◆ MATERIAL TO PROCESS:
Lemma add_document_fresh (content filename : string) (w : World) :
  drawn (snd (add_document P content filename w)) ≤ N →
  ids_fresh P w → ids_fresh P (snd (add_document P content filename w)).
Proof.
  intros Hbound [Hnodup Hdrawn]. unfold ids_fresh.
  destruct (add_document_step P content filename w) as (Hmono & new & -> & [rest Hids]).
  set (w' := snd (add_document P content filename w)) in *.
  assert (∀ x, x ∈ new → ∃ j, drawn w + j < drawn w'
                              ∧ x = chunk_id_of filename j (uuid4 P (drawn w + j)))
    as Hnew.
  { intros x Hx.
    assert (x ∈ chunk_ids P filename (drawn w) (drawn w' - drawn w)) as Hin
      by (rewrite Hids; set_solver).
    apply list_elem_of_fmap in Hin as (j & -> & Hj%elem_of_seq). exists j.
    split; [lia|done]. }
  split.
  - apply NoDup_app. split; [done|]. split.
    + intros x Hold Hfresh.
      apply (proj1 (Forall_forall _ _) Hdrawn) in Hold as (f & i & k & Hk & ->).
      apply Hnew in Hfresh as (j & Hj & Heq).
      apply chunk_id_of_uuid in Heq.
      * apply uuid4_inj in Heq; lia.
      * rewrite !uuid4_length; lia.
    + pose proof (chunk_ids_NoDup P filename (drawn w) (drawn w' - drawn w)) as Hall.
      rewrite Hids in Hall. by apply NoDup_app in Hall as [? _].
  - apply Forall_app. split.
    + eapply Forall_impl; [exact Hdrawn|].
      intros x (f & i & k & Hk & ->). exists f, i, k. split; [lia|done].
    + apply Forall_forall. intros x (j & Hj & ->)%Hnew. by exists filename, j, (drawn w + j).
Qed.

◆ TASK OBJECTIVE: Copy out the lines above word for word, stopping after the line containing "(drawn w + j)))".

◆ SOLUTION FOR THIS TASK:
Lemma add_document_fresh (content filename : string) (w : World) :
  drawn (snd (add_document P content filename w)) ≤ N →
  ids_fresh P w → ids_fresh P (snd (add_document P content filename w)).
Proof.
  intros Hbound [Hnodup Hdrawn]. unfold ids_fresh.
  destruct (add_document_step P content filename w) as (Hmono & new & -> & [rest Hids]).
  set (w' := snd (add_document P content filename w)) in *.
  assert (∀ x, x ∈ new → ∃ j, drawn w + j < drawn w'
                              ∧ x = chunk_id_of filename j (uuid4 P (drawn w + j)))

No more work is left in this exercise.